Data persistence of roaming Kafka design articles

Source: Internet
Author: User

Don't be afraid of file systems!

Kafka relies heavily on file systems to store and cache messages. The traditional idea for hard drives is that hard drives are always slow, which makes many people wonder if file system-based architectures can provide superior performance. The actual speed of the hard drive depends entirely on the way it is used. A well-designed hard drive architecture can be as fast as memory.
The linear write speed of the 6 7200-RPM SATA RAID-5 disk array is almost 600mb/s, but the speed of the write is 100k/s, which is almost 6,000 times times worse. Modern operating systems have done a lot of optimizations, using the Read-ahead and write-behind techniques, read the time into chunks of pre-read data, write when the various small trivial logical writing organizations merged into a large physical write. An in-depth discussion of this can be seen here, where they find a linear access disk that is much faster than random memory accesses.
To improve performance, modern operating systems tend to use memory as a disk cache, and modern operating systems are happy to make all free memory available as disk caches, although this may sacrifice some performance in cache recycling and redistribution. All disk read and write operations pass through this cache, which is unlikely to be bypassed unless I/O is used directly. So while each program caches only one copy of the data in its own thread, there is a copy in the operating system's cache, which is equivalent to saving two copies of the data.
In addition to discussing the JVM, the following two facts are well known:

    • Java objects occupy a very large space, almost twice times more or even higher than the data to be stored.
    • As the amount of data in the heap increases, garbage collection becomes more and more difficult.

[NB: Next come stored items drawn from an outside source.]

(** C5, as the code has it.  [validateEnv] throws exactly when one of
    [DATABASE_URL], [REDIS_URL], [JWT_SECRET], [JWT_REFRESH_SECRET],
    [FRONTEND_URL] is unset or empty, naming the missing ones, and returns a
    configuration in every other case; the expiry durations, the hashing
    cost, the port and the rate limits fall back to defaults and the SMTP
    settings are optional. *)
Theorem validateEnv_spec (e : gmap string string) :
  ((exists err, validateEnv e = Throw err) <->
     exists v, In v requiredEnvVars /\ (e !! v = None \/ e !! v = Some ""))
  /\ (forall err, validateEnv e = Throw err ->
        err = Error ("Missing required environment variables: "
                     +:+ String.concat ", " (missing e)))
  /\ ((forall v, In v requiredEnvVars -> opt_truthy (e !! v) = true) ->
        exists config,
          validateEnv e = Ok config
          /\ JWT_EXPIRES_IN config = or_else (e !! "JWT_EXPIRES_IN") "15m"
          /\ JWT_REFRESH_EXPIRES_IN config = or_else (e !! "JWT_REFRESH_EXPIRES_IN") "7d"
          /\ BCRYPT_ROUNDS config = parseInt (or_else (e !! "BCRYPT_ROUNDS") "12")
          /\ RATE_LIMIT_WINDOW_MS config
               = parseInt (or_else (e !! "RATE_LIMIT_WINDOW_MS") "900000")
          /\ RATE_LIMIT_MAX_REQUESTS config
               = parseInt (or_else (e !! "RATE_LIMIT_MAX_REQUESTS") "100")
          /\ SMTP_HOST config = e !! "SMTP_HOST"
          /\ SMTP_USER config = e !! "SMTP_USER"
          /\ SMTP_PASS config = e !! "SMTP_PASS").
Proof.
  unfold validateEnv.
  destruct (missing e) as [|v l] eqn:M; simpl.
  - repeat split.
    + intros [err E]. discriminate E.
    + intros (v & I & A%opt_truthy_false).
      assert (In v (missing e)) as B by now apply missing_spec.
      rewrite M in B. destruct B.
    + intros err E. discriminate E.
    + intros _. eexists. repeat split.
  - assert (In v (missing e)) as B by (rewrite M; now left).
    apply missing_spec in B as [I A].
    repeat split.
    + intros _. exists v. split; [exact I | now apply opt_truthy_false].
    + intros _. eauto.
    + intros err [= <-]. reflexivity.
    + intros P. rewrite (P v I) in A. discriminate A.
Qed.

End EnvProperties.

(** C5, an environment on which the claim as stated fails: the five
    required variables are set, the expiry durations, the SMTP settings, the
    hashing cost and the rate limits (all in the specification's list) are
    missing, and [validateEnv] succeeds with the defaults. *)
Lemma validateEnv_accepts_missing_optional :
  let e : gmap string string :=
    <["DATABASE_URL" := "postgres://db"]>
    (<["REDIS_URL" := "redis://cache"]>
    (<["JWT_SECRET" := "a"]>
    (<["JWT_REFRESH_SECRET" := "r"]>
    (<["FRONTEND_URL" := "http://localhost"]> ∅)))) in
  In "JWT_EXPIRES_IN" specRequiredConfig
  /\ e !! "JWT_EXPIRES_IN" = None
  /\ In "SMTP_HOST" specRequiredConfig
  /\ e !! "SMTP_HOST" = None
  /\ In "BCRYPT_ROUNDS" specRequiredConfig
  /\ e !! "BCRYPT_ROUNDS" = None
  /\ exists config,
       validateEnv (ES := Host.ecma) e = Ok config
       /\ JWT_EXPIRES_IN config = "15m"
       /\ SMTP_HOST config = None
       /\ BCRYPT_ROUNDS config = Num 12.
Proof.
  cbv zeta. repeat split; try (vm_compute; tauto).
  eexists. repeat split.
Qed.

(** C5: the theorem on an environment that sets the five required variables
    and on the empty environment. *)
Lemma validateEnv_spec_witness :
  (exists config,
     validateEnv (ES := Host.ecma)
       (<["DATABASE_URL" := "postgres://db"]>
       (<["REDIS_URL" := "redis://cache"]>
       (<["JWT_SECRET" := "a"]>
       (<["JWT_REFRESH_SECRET" := "r"]>
       (<["FRONTEND_URL" := "http://localhost"]> ∅))))) = Ok config)
  /\ exists err, validateEnv (ES := Host.ecma) ∅ = Throw err.
Proof.
  split.
  - destruct (validateEnv_spec (ES := Host.ecma)
                (<["DATABASE_URL" := "postgres://db"]>
                (<["REDIS_URL" := "redis://cache"]>
                (<["JWT_SECRET" := "a"]>
                (<["JWT_REFRESH_SECRET" := "r"]>
                (<["FRONTEND_URL" := "http://localhost"]> ∅))))))
      as (_ & _ & P).
    destruct P as (config & E & _).
    + intros v I. simpl in I.
      repeat (destruct I as [<-|I]; [reflexivity|]). destruct I.
    + eauto.
  - apply (validateEnv_spec (ES := Host.ecma) ∅).
    exists "DATABASE_URL". split; [now left | now left].
Defined.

Based on the above analysis, if the data is cached in memory, because the need to store two copies, have to use twice times the memory space, Kafka based on the JVM, but also have to double the space again, and to avoid the performance impact of GC, in a 32G memory of the machine, to use the 28-30g memory space. And when the system restarts, you have to brush the data into memory (10GB memory for almost 10 minutes), even if the use of cold refresh (not a one-time brush into the memory, but in the use of the data without a brush to memory) will also cause the initial time of the new can be very slow. However, with the file system, you do not need to refresh the data even if the system restarts. The use of file systems also simplifies the logic of maintaining data consistency.

So unlike the traditional design that caches data in memory and then brushes it to the hard disk, Kafka writes the data directly to the file system's log.

Operation efficiency of constant time

In most messaging systems, data persistence is often a mechanism for each cosumer to provide a B-tree or other random read-write data structure. B-Tree is great, of course, but it also comes with some price: for example, the complexity of B-Tree is O (log n), O (log n) is often considered to be a constant complexity, but not for hard disk operations. A search on a disk takes 10ms, and each hard drive can search only once at a time, so concurrent processing becomes a problem. Although the storage system uses caching for a lot of optimizations, the observation of the performance of the tree structure shows that its performance tends to decrease linearly as the data grows, and the data grows one time, and the speed is reduced by one-fold.
Intuitively speaking, for a message system that is primarily used for log processing, data persistence can be done simply by appending data to a file and reading it from a file. The benefit of this is that both the read and write are O (1), and the read operation does not block writes and other operations. The performance benefits are obvious because the performance and size of the data are not related.
Since it is possible to build a message system with a hard disk space that has little capacity limitations (relative to memory), you can provide features that are not available in the general messaging system without a performance penalty. For example, the general message system is deleted immediately after the message is consumed, but Kafka can save the message for a period of time (for example, a week), which gives consumer good maneuverability and flexibility, as detailed in future articles.

Data persistence of roaming Kafka design articles

Contact Us

The content source of this page is from Internet, which doesn't represent Alibaba Cloud's opinion; products and services mentioned on that page don't have any relationship with Alibaba Cloud. If the content of the page makes you feel confusing, please write us an email, we will handle the problem within 5 days after receiving your email.

If you find any instances of plagiarism from the community, please send an email to: info-contact@alibabacloud.com and provide relevant evidence. A staff member will contact you within 5 working days.

A Free Trial That Lets You Build Big!

Start building with 50+ products and up to 12 months usage for Elastic Compute Service

  • Sales Support

    1 on 1 presale consultation

  • After-Sales Support

    24/7 Technical Support 6 Free Tickets per Quarter Faster Response

  • Alibaba Cloud offers highly flexible support services tailored to meet your exact needs.